= Karlheinz Company =

New Zealand music ensemble

The Karlheinz Company (established 1978) is a music ensemble based at the University of Auckland School of Music. The ensemble was founded by composer John Rimmer and the first programme included works by Berio, Stockhausen and Rimmer. A programming philosophy developed of combining new New Zealand music and music from the Asia-Pacific region with the works of established twentieth-century composers and those considered more adventurous in style. Particular attention is given to the performance of works by young composers and those associated with the school of music including in recent years Uwe Grodd, Elizabeth Holowell and Dean Sky-Lucas.

The ensemble has been behind the creation of various New Zealand compositions. In 1982, they received funding from Creative New Zealand and commissioned, Ritual Auras, from John Elmsly. Elmsly later joined the staff at the University of Auckland in 1984 and took over direction of the company from Rimmer. Other notable compositions commissioned by the company with assistance from Creative New Zealand have included Concerto for Six by David Farquhar, Mobiles III by John Young, Interior by Jack Body and The Structure of Memory by Dorothy Ker.

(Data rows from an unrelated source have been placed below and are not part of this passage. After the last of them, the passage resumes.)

(* ===== verification/Checkout.v ===== *)
(** * From a pending order to a paid one

    [AuthorizePayment] ([src/internal/service/order/service.go]) puts an order
    into the state the webhook handler ([src/internal/handler/http/webhook.go])
    resolves, and the metadata it sends with the payment intent is what the
    handler finds the order by. *)
From S2P Require Import Prelude Crypto Domain Schema Redis Runtime Ports Fixtures InventoryRepo CheckoutRepos.
From S2P Require Import CatalogRepos PaymentGateways OrderService OrderCreate OrderConfirm Http Webhook.

(** The metadata of the payment intent of an order. *)
Definition intent_metadata `{UuidPkg} (o : Order) : list (string * string) :=
  [("order_id", uuid_String (o_ID o)); ("tenant_id", uuid_String (o_TenantID o))].

(** The payment [AuthorizePayment] records. *)
Definition payment_of (pid : UUID) (o : Order) (ppid : string) (now : Time) : Payment :=
  mkPayment pid (o_TenantID o) (o_ID o) PaymentProviderStripe ppid PaymentStatusPending (o_Total o) (o_IdempotencyKey o) None now now.

(** A stored order waiting to be authorized, whose payment will not collide
    with an existing one. *)
Record payable (t oid : UUID) (d : DB) (o : Order) (ppid : string) : Prop := {
  pa_order : orders d !! oid = Some o;
  pa_order_id : o_ID o = oid;
  pa_order_tenant : o_TenantID o = t;
  pa_pending : o_Status o = OrderStatusPending;
  pa_amount : (0 <= Cents (o_Total o))%Z;
  pa_unique : forall pid now j p', payments d !! j = Some p' -> PaymentRepo.clash (payment_of pid o ppid now) p' = false
}.

Section checkout.
Context `{U : UuidPkg} `{E : Env} `{!Quiet, !RandomUuids} `{G : !PaymentGateway, !GatewayContract G}.

(** The gateway answers a request for this order's intent. *)
Definition charges (o : Order) (ppid secret : string) : Prop :=
  forall w1, exists w2, gw_CreateIntent (o_Total o) (o_IdempotencyKey o) (intent_metadata o) w1 = (Ok (ppid, secret), w2).

Lemma create_payment_quiet o ppid pid w :
  fk_tenant o_TenantID (orders (w_db w)) (o_ID o) (o_TenantID o) = true ->
  (0 <= Cents (o_Total o))%Z -> pid <> uuid_Nil -> payments (w_db w) !! pid = None ->
  (forall now j p', payments (w_db w) !! j = Some p' -> PaymentRepo.clash (payment_of pid o ppid now) p' = false) ->
  exists now w', PaymentRepo.Create (mkPayment pid (o_TenantID o) (o_ID o) PaymentProviderStripe ppid PaymentStatusPending
                   (o_Total o) (o_IdempotencyKey o) None time_Zero time_Zero) w = (Ok tt, w') /\
    w_db w' = set_payments (<[pid := payment_of pid o ppid now]> (payments (w_db w))) (w_db w).
Proof.
  intros Hfk Ha Hn Hf Hu. exists (db_now w). unfold PaymentRepo.Create, fresh_if_nil, bind, map_err.
  cbn [p_ID]. rewrite (proj2 (N.eqb_neq pid uuid_Nil)) by done. cbn [ret]. unfold ret. rewrite sql_quiet.
  unfold PaymentRepo.insert_payment. cbn [p_Amount]. rewrite (proj2 (Z.leb_le _ _) Ha).
  rewrite insert_into_hit; [eexists; split; reflexivity|done| |done].
  intros j p' Hp'. by apply (Hu time_Zero j p').
Qed.

Lemma AuthorizePayment_quiet t oid o ppid secret w :
  payable t oid (w_db w) o ppid -> charges o ppid secret ->
  (forall n, payments (w_db w) !! env_uuid n = None) ->
  exists w' pid now1 now2, AuthorizePayment t oid w = (Ok secret, w') /\
    w_db w' = set_orders (<[oid := OrderRepo.set_status OrderStatusAwaitingPayment now2 o]> (orders (w_db w)))
                (set_payments (<[pid := payment_of pid o ppid now1]> (payments (w_db w))) (w_db w)).
Proof.
  intros [Ho Hoid Hot Hst Ha Hu] Hg Hf. unfold AuthorizePayment, bind at 1, wrap at 1, map_err at 1, OrderRepo.GetByID.
  rewrite (one_row_quiet _ _ _ o) by (by apply in_tenant_Some). rewrite bool_decide_true by done. cbn [negb].
  unfold bind at 1, wrap at 1, map_err at 1. fold (intent_metadata o).
  match goal with |- context [gw_CreateIntent _ _ _ ?wx] => destruct (Hg wx) as (w2 & Hi); rewrite Hi;
    pose proof (gw_CreateIntent_neutral _ _ _ eq _ ltac:(intros; by rewrite quiet_others) wx _ _ Hi) as [_ D2] end.
  cbn [w_db set_tick] in D2. unfold bind at 1, uuid_New. unfold bind at 1, wrap at 1, map_err at 1.
  destruct (create_payment_quiet o ppid (env_uuid (w_tick w2)) (set_tick (S (w_tick w2)) w2)) as (now1 & w3 & Hc & D3).
  - cbn [w_db set_tick]. rewrite <- D2. unfold fk_tenant. by rewrite Hoid, Ho, N.eqb_refl.
  - done.
  - apply uuid_New_not_nil.
  - cbn [w_db set_tick]. rewrite <- D2. apply Hf.
  - cbn [w_db set_tick]. rewrite <- D2. intros now. apply Hu.
  - rewrite Hot in Hc. rewrite Hc. cbn [w_db set_tick] in D3. rewrite <- D2 in D3.
    unfold bind, wrap, map_err, ret. rewrite Hoid.
    destruct (order_status_quiet t oid OrderStatusAwaitingPayment o w3) as [now2 ->]; [by rewrite D3|done|].
    eexists _, _, now1, now2. split; [reflexivity|]. cbn [w_db set_db]. by rewrite D3.
Qed.

(** The order now waits for exactly this payment. *)
Lemma authorized_awaiting t oid o ppid pid now1 now2 d d' :
  payable t oid d o ppid ->
  d' = set_orders (<[oid := OrderRepo.set_status OrderStatusAwaitingPayment now2 o]> (orders d))
         (set_payments (<[pid := payment_of pid o ppid now1]> (payments d)) d) ->
  awaiting t oid pid d' (OrderRepo.set_status OrderStatusAwaitingPayment now2 o) (payment_of pid o ppid now1).
Proof.
  intros [Ho Hoid Hot Hst Ha Hu] ->. split; try done; simpl.
  - by rewrite lookup_insert_eq.
  - by rewrite lookup_insert_eq.
  - intros j p' Hj. rewrite lookup_insert_ne by done. apply Hu.
Qed.

Lemma checked_out_summary t oid pid o p items d d' :
  checked_out t oid pid o p items d d' ->
  (forall it, it ∈ items -> status_of d' (oi_EventSeatInventoryID it) = Some InventoryStatusSold) /\
  (o_Status <$> orders d' !! oid) = Some OrderStatusPaid /\
  exists p', payments d' !! pid = Some p' /\ p_Status p' = PaymentStatusCaptured /\ p_OrderID p' = p_OrderID p /\
    p_Amount p' = p_Amount p /\ p_ProviderPaymentID p' = p_ProviderPaymentID p.
Proof.
  intros (Hs & _ & [now1 ->] & [now2 ->] & _). split; [done|]. rewrite !lookup_insert_eq. split; [done|].
  eexists. split; [reflexivity|]. by destruct p.
Qed.

(** C7: a checkout runs to completion. For a pending order whose seats stay
    held, with a gateway that creates the intent: [AuthorizePayment] succeeds,
    and a signed capture event that carries the metadata sent with that intent
    is answered "confirmed", after which every seat of the order is sold, the
    order is paid and the captured payment is for the order's total and the
    provider's payment id. *)
Theorem checkout_completes `{!UuidLaws U} t oid o ppid secret w r raw :
  payable t oid (w_db w) o ppid -> charges o ppid secret ->
  (forall n, payments (w_db w) !! env_uuid n = None) -> (forall n, notifications (w_db w) !! env_uuid n = None) ->
  fk (tenants (w_db w)) t = true -> fk (users (w_db w)) (o_UserID o) = true ->
  let items := OrderRepo.items_of t oid (w_db w) in
  confirmable t (w_db w) items ->
  rq_Body r = Some raw ->
  gw_VerifyWebhookSignature (limit_bytes maxWebhookBodyBytes raw) (rq_Header r "Stripe-Signature") = Ok tt ->
  decode_event (limit_bytes maxWebhookBodyBytes raw) =
    Some (mkEvent "payment_intent.succeeded" ppid (list_to_map (intent_metadata o))) ->
  exists w1 w2, AuthorizePayment t oid w = (Ok secret, w1) /\ Stripe r w1 = (Ok confirmed, w2) /\
    (forall it, it ∈ items -> status_of (w_db w2) (oi_EventSeatInventoryID it) = Some InventoryStatusSold) /\
    (o_Status <$> orders (w_db w2) !! oid) = Some OrderStatusPaid /\
    exists pid p, payments (w_db w2) !! pid = Some p /\ p_Status p = PaymentStatusCaptured /\ p_OrderID p = oid /\
      p_Amount p = o_Total o /\ p_ProviderPaymentID p = ppid.
Proof.
  intros Hpay Hch Hfp Hfn Ht Hu items Hc Hb Hsig Hdec.
  destruct (AuthorizePayment_quiet t oid o ppid secret w) as (w1 & pid & now1 & now2 & Hauth & D1); [done..|].
  pose proof (authorized_awaiting _ _ _ _ _ _ _ _ _ Hpay D1) as Haw.
  destruct (confirm_event_quiet t oid pid _ _ w1 Haw eq_refl) as (w2 & (D2 & _) & Hev).
  assert (Haw2 := Haw). rewrite <- D2 in Haw2. assert (D12 := D1). rewrite <- D2 in D12.
  assert (Hitems : OrderRepo.items_of t oid (w_db w2) = items) by (by rewrite D12).
  destruct (confirm_fulfils t oid pid _ _ w2 Haw2) as (w3 & Hcp & Hco).
  { rewrite Hitems, D12. exact Hc. }
  1-3: by rewrite D12.
  rewrite Hitems in Hco. exists w1, w3. split; [done|].
  rewrite (Stripe_capture r t oid).
  - rewrite Hev, bind_attempt, Hcp. split; [done|]. apply checked_out_summary in Hco as (Hsold & Hpaid & p' & Hp).
    split; [done|]. split; [done|]. exists pid, p'. destruct Hp as (? & ? & Ho & ? & ?). split_and!; try done.
    rewrite Ho. apply Hpay.
  - eexists raw, _. split; [done|]. split; [done|]. split; [exact Hdec|]. destruct Hpay as [_ Hoid Hot _ _ _].
    split; [done|]. unfold metadata, intent_metadata. cbn [ev_Metadata list_to_map foldr uncurry fst snd].
    rewrite lookup_insert_ne, lookup_insert_eq, lookup_insert_eq by done. cbn [default].
    rewrite Hoid, Hot. split; apply uuid_Parse_String.
Qed.

End checkout.

(** ** Witness: the fixture order, placed, authorized and paid *)

Definition fx_placed : World (H := ref_redis) := snd (CreateOrder 1 11 "key-1" [fx_item] (fx_world fx_db)).
Definition fx_pending : Order :=
  mkOrder 1006 1 11 OrderStatusPending "key-1" (mkMoney 150000 "KES") (mkMoney 0 "KES") (mkMoney 150000 "KES")
    (Some 5000000%Z) 1001000 1001000.

(** A provider with one fixed intent. *)
Definition fx_fixed : PaymentGateway (H := ref_redis) := {|
  gw_CreateIntent a k md := ret ("pi_1", "sec_1");
  gw_Refund p a reason := ret "re_1";
  gw_VerifyWebhookSignature := StripeGateway.VerifyWebhookSignature "whsec" |}.

#[export] Instance fx_fixed_contract : GatewayContract (E := fx_env) fx_fixed.
Proof. split; intros ** G HG rely w x w' Hw; injection Hw as <- <-; by split. Qed.

Definition fx_checkout_body : string := capture_body "1" "1006" "pi_1".

Lemma fx_placed_payments : payments (w_db fx_placed) = ∅.
Proof. vm_compute. reflexivity. Qed.
Lemma fx_placed_notifications : notifications (w_db fx_placed) = ∅.
Proof. vm_compute. reflexivity. Qed.
Lemma fx_placed_items : OrderRepo.items_of 1 1006 (w_db fx_placed) = [fx_order_item].
Proof. vm_compute. reflexivity. Qed.
Lemma fx_placed_order : orders (w_db fx_placed) !! 1006%N = Some fx_pending.
Proof. vm_compute. reflexivity. Qed.
Lemma fx_placed_refs : fk (tenants (w_db fx_placed)) 1 && fk (users (w_db fx_placed)) 11 = true.
Proof. vm_compute. reflexivity. Qed.

Lemma fx_payable : payable 1 1006 (w_db fx_placed) fx_pending "pi_1".
Proof.
  split; [exact fx_placed_order|done..|]. intros pid now j p'. rewrite fx_placed_payments. by rewrite lookup_empty.
Qed.

Lemma fx_placed_confirmable : confirmable 1 (w_db fx_placed) (OrderRepo.items_of 1 1006 (w_db fx_placed)).
Proof.
  rewrite fx_placed_items. split; [apply NoDup_singleton|]. intros it ->%list_elem_of_singleton.
  eexists. split; vm_compute; reflexivity.
Qed.

Lemma checkout_completes_witness : exists w1 w2,
  AuthorizePayment (G := fx_fixed) 1 1006 fx_placed = (Ok "sec_1", w1) /\
  Stripe (G := fx_fixed) (fx_request fx_checkout_body) w1 = (Ok confirmed, w2).
Proof.
  pose proof (checkout_completes (G := fx_fixed) 1 1006 fx_pending "pi_1" "sec_1" fx_placed
                (fx_request fx_checkout_body) fx_checkout_body fx_payable
                ltac:(intros w1; exists w1; reflexivity)
                ltac:(intros n; rewrite fx_placed_payments; apply lookup_empty)
                ltac:(intros n; rewrite fx_placed_notifications; apply lookup_empty)
                (proj1 (andb_prop _ _ fx_placed_refs)) (proj2 (andb_prop _ _ fx_placed_refs))
                fx_placed_confirmable eq_refl ltac:(vm_compute; reflexivity) ltac:(vm_compute; reflexivity)) as HH.
  destruct HH as (w1 & w2 & H1 & H2 & _). exists w1, w2. split; [exact H1|exact H2].
Defined.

Six Watercolours by distinguished New Zealand composer and baritone, David Griffiths was also originally written for the ensemble and was later recorded by the Ogen Trio and New Zealand Chamber Soloists along with works by, Gareth Farr, John Psathas and Michael Williams.

The Karlheinz Company concerts usually take place at the Music Theatre or, until it closed, the Maidment Theatre in Auckland. Concerts have also been presented at the Asia-Pacific Festival in Wellington, the University of Waikato School of Music and St Paul's Collegiate. Concert FM have recorded and broadcast the ensemble on numerous occasions.